**What is expected**
Please output exactly the part of the records below that opens with the line containing "#[export] Instance key_lt_trans" and closes with the line containing "Abbreviation ctx := (list frame).", both lines included, and nothing else.

Collected data:
____________
(* ===== verification/BtreeTree.v ===== *)
(** * Abstract B+ trees

    The tree a page store is meant to hold: leaves with their entries, internal
    nodes with their subtrees.  The separators of a node are the minima of its
    subtrees but the first.  A context is the path from a subtree to the root,
    innermost frame first.  [cells] lists what each page of a tree must hold,
    leaf links apart; [pages] lists the leaves in key order. *)

From S2P Require Import Prelude BtreeNode.

Inductive tree : Type :=
| TLeaf (id : Z) (es : list entry)
| TNode (id : Z) (kids : list tree).

Definition tid (t : tree) : Z := match t with TLeaf id _ | TNode id _ => id end.

Fixpoint tmin (t : tree) : bytes :=
  match t with
  | TLeaf _ es => default [] (fst <$> head es)
  | TNode _ kids => match kids with k :: _ => tmin k | [] => [] end
  end.

(** The leaves from left to right. *)
Fixpoint pages (t : tree) : list (Z * list entry) :=
  match t with
  | TLeaf id es => [(id, es)]
  | TNode _ kids => flat_map pages kids
  end.

Definition leaves (t : tree) : list Z := (pages t).*1.
Definition flat (t : tree) : list entry := concat (pages t).*2.

Definition seps (kids : list tree) : list bytes := drop 1 (tmin <$> kids).

(** The part of a node that is not a leaf link. *)
Inductive body : Type :=
| BLeaf (parent : option Z) (es : list entry)
| BInternal (parent : option Z) (keys : list bytes) (children : list Z).

Definition node_body (n : Node) : body :=
  match n with
  | Leaf _ parent _ _ es => BLeaf parent es
  | Internal _ parent keys children => BInternal parent keys children
  end.

Definition top (p : option Z) (t : tree) : body :=
  match t with
  | TLeaf _ es => BLeaf p es
  | TNode _ kids => BInternal p (seps kids) (tid <$> kids)
  end.

Fixpoint cells (p : option Z) (t : tree) : list (Z * body) :=
  match t with
  | TLeaf id es => [(id, BLeaf p es)]
  | TNode id kids => (id, BInternal p (seps kids) (tid <$> kids)) :: flat_map (cells (Some id)) kids
  end.

Definition ids (t : tree) : list Z := (cells None t).*1.

(** All leaves at the same depth, no node empty. *)
Fixpoint wf (n : nat) (t : tree) : Prop :=
  match n, t with
  | O, TLeaf _ es => es ≠ []
  | S n, TNode _ kids => kids ≠ [] ∧ Forall (wf n) kids
  | _, _ => False
  end.

Definition key_lt (p q : entry) : Prop := cmp_lt p.1 q.1.
Definition ksorted (es : list entry) : Prop := StronglySorted key_lt es.

#[export] Instance key_lt_trans : Transitive key_lt.
Proof. intros x y z. unfold key_lt. apply cmp_lt_transitive. Qed.

(** ** Contexts *)

Record frame : Type := mkFrame { f_id : Z; f_left : list tree; f_right : list tree }.
Abbreviation ctx := (list frame).

Definition plug (f : frame) (ts : list tree) : tree := TNode (f_id f) (f_left f ++ ts ++ f_right f).

Fixpoint fill (c : ctx) (t : tree) : tree :=
  match c with
  | [] => t
  | f :: c => fill c (plug f [t])
  end.

Definition parent_of (c : ctx) : option Z := f_id <$> head c.

(** The separators of a frame whose hole has minimum [m]. *)
Definition frame_keys (f : frame) (m : bytes) : list bytes :=
  drop 1 ((tmin <$> f_left f) ++ m :: (tmin <$> f_right f)).
Definition frame_ids (f : frame) (i : Z) : list Z := (tid <$> f_left f) ++ i :: (tid <$> f_right f).
Definition frame_min (f : frame) (m : bytes) : bytes := default m (head (tmin <$> f_left f)).

(** The cells around a hole that holds a tree with identifier [i] and minimum [m]. *)
Fixpoint ctx_cells (c : ctx) (i : Z) (m : bytes) : list (Z * body) :=
  match c with
  | [] => []
  | f :: c =>
      (f_id f, BInternal (parent_of c) (frame_keys f m) (frame_ids f i))
      :: flat_map (cells (Some (f_id f))) (f_left f ++ f_right f)
      ++ ctx_cells c (f_id f) (frame_min f m)
  end.

(** The leaves to the left and to the right of the hole. *)
Fixpoint before (c : ctx) : list (Z * list entry) :=
  match c with [] => [] | f :: c => before c ++ flat_map pages (f_left f) end.
Fixpoint after (c : ctx) : list (Z * list entry) :=
  match c with [] => [] | f :: c => flat_map pages (f_right f) ++ after c end.

(** ** Facts *)

Lemma cells_top p t : ∃ l, cells p t = (tid t, top p t) :: l ∧ ∀ q, cells q t = (tid t, top q t) :: l.
Proof. destruct t as [id es|id kids]; cbn; eexists; split; done. Qed.

Lemma cells_ids p t : (cells p t).*1 = ids t.
Proof. unfold ids. destruct (cells_top p t) as (l & -> & Hq). by rewrite (Hq None). Qed.

Lemma pages_fill c t : pages (fill c t) = before c ++ pages t ++ after c.
Proof.
  revert t. induction c as [|f c IH]; intros t; cbn [fill before after]; [by rewrite app_nil_r|].
  rewrite IH. unfold plug. cbn [pages]. rewrite !flat_map_app. cbn [flat_map]. rewrite app_nil_r.
  by rewrite <- !app_assoc.
Qed.

Lemma pages_plug f ts : pages (plug f ts) = flat_map pages (f_left f) ++ flat_map pages ts ++ flat_map pages (f_right f).
Proof. unfold plug. cbn [pages]. by rewrite !flat_map_app. Qed.

Lemma tid_plug f ts : tid (plug f ts) = f_id f.
Proof. done. Qed.

Lemma tmin_plug f t ts : tmin (plug f (t :: ts)) = frame_min f (tmin t).
Proof. unfold plug, frame_min. by destruct (f_left f). Qed.

Lemma cells_plug p f t :
  cells p (plug f [t]) ≡ₚ (f_id f, BInternal p (frame_keys f (tmin t)) (frame_ids f (tid t)))
    :: flat_map (cells (Some (f_id f))) (f_left f ++ f_right f) ++ cells (Some (f_id f)) t.
Proof.
  unfold plug, frame_keys, frame_ids. cbn [cells]. unfold seps. rewrite !fmap_app, !flat_map_app. cbn [flat_map].
  rewrite !fmap_cons, app_nil_r. cbn [app fmap list_fmap]. apply perm_skip. rewrite <- app_assoc.
  apply Permutation_app_head. apply Permutation_app_comm.
Qed.

Lemma cells_fill c t :
  cells None (fill c t) ≡ₚ ctx_cells c (tid t) (tmin t) ++ cells (parent_of c) t.
Proof.
  revert t. induction c as [|f c IH]; intros t; cbn [fill ctx_cells]; [done|].
  rewrite IH, cells_plug, tid_plug, tmin_plug. cbn [app parent_of fmap option_fmap option_map head].
  solve_Permutation.
Qed.

(** *** Entries *)

Definition entries_of (ps : list (Z * list entry)) : list entry := concat ps.*2.

Lemma entries_of_app ps qs : entries_of (ps ++ qs) = entries_of ps ++ entries_of qs.
Proof. unfold entries_of. by rewrite fmap_app, concat_app. Qed.

Lemma flat_alt t : flat t = entries_of (pages t).
Proof. done. Qed.

Lemma flat_leaf id es : flat (TLeaf id es) = es.
Proof. unfold flat. cbn. apply app_nil_r. Qed.

(** The entries of a list of subtrees. *)
Definition flats (ts : list tree) : list entry := entries_of (flat_map pages ts).

Lemma flats_app ts us : flats (ts ++ us) = flats ts ++ flats us.
Proof. unfold flats. by rewrite flat_map_app, entries_of_app. Qed.
Lemma flats_cons t ts : flats (t :: ts) = flat t ++ flats ts.
Proof. unfold flats. cbn [flat_map]. by rewrite entries_of_app. Qed.
Lemma flat_node id kids : flat (TNode id kids) = flats kids.
Proof. done. Qed.

Lemma flat_fill c t : flat (fill c t) = entries_of (before c) ++ flat t ++ entries_of (after c).
Proof. by rewrite flat_alt, pages_fill, !entries_of_app. Qed.

(** A well-formed tree has a first entry, with the minimum as its key. *)
Lemma tmin_flat n t : wf n t → ∃ e es, flat t = e :: es ∧ e.1 = tmin t.
Proof.
  revert t. induction n as [|n IH]; intros [id es|id kids]; cbn [wf]; try done.
  - intros Hes. rewrite flat_leaf. destruct es as [|e es]; [done|]. by exists e, es.
  - intros [Hk Hw]. rewrite flat_node. destruct kids as [|t kids]; [done|].
    apply Forall_cons in Hw as [Ht _]. destruct (IH t Ht) as (e & es & Hf & He).
    rewrite flats_cons, Hf. by eexists e, _.
Qed.

Lemma flat_nonempty n t : wf n t → flat t ≠ [].
Proof. intros (e & es & -> & _)%tmin_flat. done. Qed.

Lemma tmin_in n t : wf n t → ∃ e, e ∈ flat t ∧ e.1 = tmin t.
Proof. intros (e & es & -> & He)%tmin_flat. exists e. split; [left|done]. Qed.

(** The minimum is below every entry. *)
Lemma tmin_le n t e : wf n t → ksorted (flat t) → e ∈ flat t → cmp_le (tmin t) e.1.
Proof.
  intros (e0 & es & Hf & <-)%tmin_flat. rewrite Hf. intros Hs [->|He]%elem_of_cons.
  - unfold cmp_le. by rewrite cmp_refl.
  - apply StronglySorted_inv in Hs as [_ Hs]. rewrite Forall_forall in Hs. specialize (Hs _ He).
    unfold key_lt, cmp_lt, cmp_le in *. congruence.
Qed.

Lemma mins_in n kids m : Forall (wf n) kids → m ∈ tmin <$> kids → ∃ e, e ∈ flats kids ∧ e.1 = m.
Proof.
  induction 1 as [|t kids Ht Hk IH]; [by intros ?%not_elem_of_nil|].
  rewrite fmap_cons, flats_cons. intros [->|Hm]%elem_of_cons.
  - destruct (tmin_in _ _ Ht) as (e & He & Hm). exists e. split; [|done]. set_solver.
  - destruct (IH Hm) as (e & He & Hm'). exists e. split; [|done]. set_solver.
Qed.

Lemma mins_sorted n kids : Forall (wf n) kids → ksorted (flats kids) → StronglySorted cmp_lt (tmin <$> kids).
Proof.
  induction 1 as [|t kids Ht Hk IH]; intros Hs; [constructor|]. rewrite fmap_cons, flats_cons in *.
  apply StronglySorted_app in Hs as (Hc & _ & Hs). constructor; [by apply IH|].
  apply Forall_forall. intros m Hm. destruct (mins_in _ _ _ Hk Hm) as (e & He & <-).
  destruct (tmin_in _ _ Ht) as (e0 & He0 & <-). by apply Hc.
Qed.

Lemma sorted_not_unordered keys : StronglySorted cmp_lt keys → unordered keys = false.
Proof.
  induction 1 as [|a l Hs IH Ha]; [done|]. cbn [unordered]. destruct l as [|b l]; [done|].
  apply Forall_cons in Ha as [Ha _]. by rewrite bool_decide_eq_true_2, IH.
Qed.

Lemma ksorted_not_unordered es : ksorted es → unordered es.*1 = false.
Proof.
  intros Hs. apply sorted_not_unordered. induction Hs as [|a l Hs IH Ha]; rewrite ?fmap_cons; constructor; [done|].
  apply Forall_fmap. eapply Forall_impl; [done|]. done.
Qed.

Lemma StronglySorted_drop {A} (R : relation A) n l : StronglySorted R l → StronglySorted R (drop n l).
Proof. intros H. rewrite <- (take_drop n l) in H. by apply StronglySorted_app_1_r in H. Qed.
Lemma StronglySorted_take {A} (R : relation A) n l : StronglySorted R l → StronglySorted R (take n l).
Proof. intros H. rewrite <- (take_drop n l) in H. by apply StronglySorted_app_1_l in H. Qed.

(** The nodes of a well-formed tree are nodes the format can hold. *)
Lemma internal_ok n id p kids :
  id_ok id → link_ok p → Forall id_ok (tid <$> kids) → kids ≠ [] → Forall (wf n) kids →
  ksorted (flats kids) → Forall entry_ok (flats kids) →
  node_ok (Internal id p (seps kids) (tid <$> kids)).
Proof.
  intros Hid Hp Hch Hne Hw Hs He. split; [done|]. split; [done|]. split_and!.
  - unfold seps. rewrite length_drop, !length_fmap. destruct kids; [done|]. cbn. lia.
  - done.
  - unfold seps. apply Forall_drop. apply Forall_forall. intros m Hm.
    destruct (mins_in _ _ _ Hw Hm) as (e & Hin & <-). rewrite Forall_forall in He. by apply He.
  - apply sorted_not_unordered, StronglySorted_drop. by eapply mins_sorted.
Qed.

Lemma leaf_ok id p pv nx es :
  id_ok id → link_ok p → link_ok pv → link_ok nx → ksorted es → Forall entry_ok es →
  node_ok (Leaf id p pv nx es).
Proof. intros. split_and!; auto using ksorted_not_unordered. Qed.

(** *** Contexts *)

(** The frames around a hole of depth [n]. *)
Fixpoint ctx_wf (n : nat) (c : ctx) : Prop :=
  match c with
  | [] => True
  | f :: c => Forall (wf n) (f_left f) ∧ Forall (wf n) (f_right f) ∧ ctx_wf (S n) c
  end.

Lemma wf_plug n f ts : ts ≠ [] →
  wf (S n) (plug f ts) ↔ Forall (wf n) (f_left f) ∧ Forall (wf n) ts ∧ Forall (wf n) (f_right f).
Proof.
  intros Hts. unfold plug. cbn [wf]. rewrite !Forall_app. split; [tauto|]. intros H. split; [|done].
  intros Hnil. apply app_nil in Hnil as [_ [? _]%app_nil]. done.
Qed.

Lemma wf_fill n c t : wf (length c + n) (fill c t) ↔ wf n t ∧ ctx_wf n c.
Proof.
  revert n t. induction c as [|f c IH]; intros n t; cbn [fill ctx_wf length Nat.add]; [tauto|].
  rewrite <- Nat.add_succ_r, IH, wf_plug by done. rewrite Forall_singleton. tauto.
Qed.

Lemma tid_fill_root c t : tid (fill c t) = default (tid t) (f_id <$> last c).
Proof.
  revert t. induction c as [|f c IH]; intros t; cbn [fill]; [done|]. rewrite IH, tid_plug.
  rewrite last_cons. by destruct (last c).
Qed.

(** The cells of a list of subtrees under one parent. *)
Lemma flat_map_cells_ids p q kids : (flat_map (cells p) kids).*1 = (flat_map (cells q) kids).*1.
Proof.
  induction kids as [|t kids IH]; [done|]. cbn [flat_map]. rewrite !fmap_app, !cells_ids. by rewrite IH.
Qed.

Lemma tid_in_cells p t : (tid t, top p t) ∈ cells p t.
Proof. destruct (cells_top p t) as (l & -> & _). left. Qed.

Lemma elem_of_flat_map {A B} (f : A → list B) l y : y ∈ flat_map f l ↔ ∃ x, x ∈ l ∧ y ∈ f x.
Proof. rewrite list_elem_of_In, in_flat_map. setoid_rewrite list_elem_of_In. done. Qed.

Lemma tid_in_kids p kids t : t ∈ kids → (tid t, top p t) ∈ flat_map (cells p) kids.
Proof.
  intros Ht. apply elem_of_flat_map. exists t. split; [done|]. apply tid_in_cells.
Qed.

(** Subtrees at every depth: an induction principle for trees. *)
Lemma tree_induction (P : tree → Prop) :
  (∀ id es, P (TLeaf id es)) → (∀ id kids, Forall P kids → P (TNode id kids)) → ∀ t, P t.
Proof.
  intros Hl Hn. fix IH 1. intros [id es|id kids]; [apply Hl|apply Hn].
  induction kids as [|t kids IHk]; constructor; [apply IH|exact IHk].
Qed.

(** The leaves are cells. *)
Lemma pages_cells p t id es : (id, es) ∈ pages t → ∃ q, (id, BLeaf q es) ∈ cells p t.
Proof.
  revert p. induction t as [id' es'|id' kids IH] using tree_induction; intros p; cbn [pages cells].
  - intros [= -> ->]%list_elem_of_singleton. exists p. left.
  - intros (t & Ht & Hp)%elem_of_flat_map.
    rewrite Forall_forall in IH. destruct (IH t Ht (Some id') Hp) as [q Hq]. exists q. right.
    apply elem_of_flat_map. by exists t.
Qed.

Lemma leaves_sublist t : leaves t ⊆+ ids t.
Proof.
  unfold leaves, ids. generalize (@None Z). induction t as [id' es'|id' kids IH] using tree_induction; intros p; [done|].
  cbn [pages cells]. rewrite fmap_cons. apply submseteq_cons. generalize (Some id'). clear p. intros p.
  induction IH as [|t kids Ht _ IHk]; [done|]. cbn [flat_map]. rewrite !fmap_app. by apply submseteq_app.
Qed.

Lemma NoDup_leaves t : NoDup (ids t) → NoDup (leaves t).
Proof.
  destruct (submseteq_Permutation _ _ (leaves_sublist t)) as [k Hk]. rewrite Hk.
  by intros [? _]%NoDup_app.
Qed.

(** A tree is no deeper than it has nodes. *)
Lemma wf_depth n t : wf n t → (n < length (ids t))%nat.
Proof.
  revert t. induction n as [|n IH]; intros [id es|id kids]; cbn [wf]; try done; [cbn; lia|].
  intros [Hk Hw]. destruct kids as [|t kids]; [done|]. apply Forall_cons in Hw as [Ht _].
  specialize (IH t Ht). unfold ids. cbn [cells flat_map]. rewrite fmap_cons, fmap_app, cells_ids.
  cbn [length]. rewrite length_app. lia.
Qed.

(** Distinct page identifiers below [nx] are at most [nx] many. *)
Lemma ids_bound (l : list Z) nx : NoDup l → Forall (λ i, 0 ≤ i < nx) l → Z.of_nat (length l) ≤ Z.max 0 nx.
Proof.
  intros Hnd Hl.
  assert (l ⊆+ seqZ 0 nx) as Hs.
  { apply NoDup_submseteq; [done|]. intros x Hx. rewrite Forall_forall in Hl. apply elem_of_seqZ. auto. }
  apply submseteq_length in Hs. rewrite length_seqZ in Hs. lia.
Qed.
____________
**Your solution**
#[export] Instance key_lt_trans : Transitive key_lt.
Proof. intros x y z. unfold key_lt. apply cmp_lt_transitive. Qed.

(** ** Contexts *)

Record frame : Type := mkFrame { f_id : Z; f_left : list tree; f_right : list tree }.
Abbreviation ctx := (list frame).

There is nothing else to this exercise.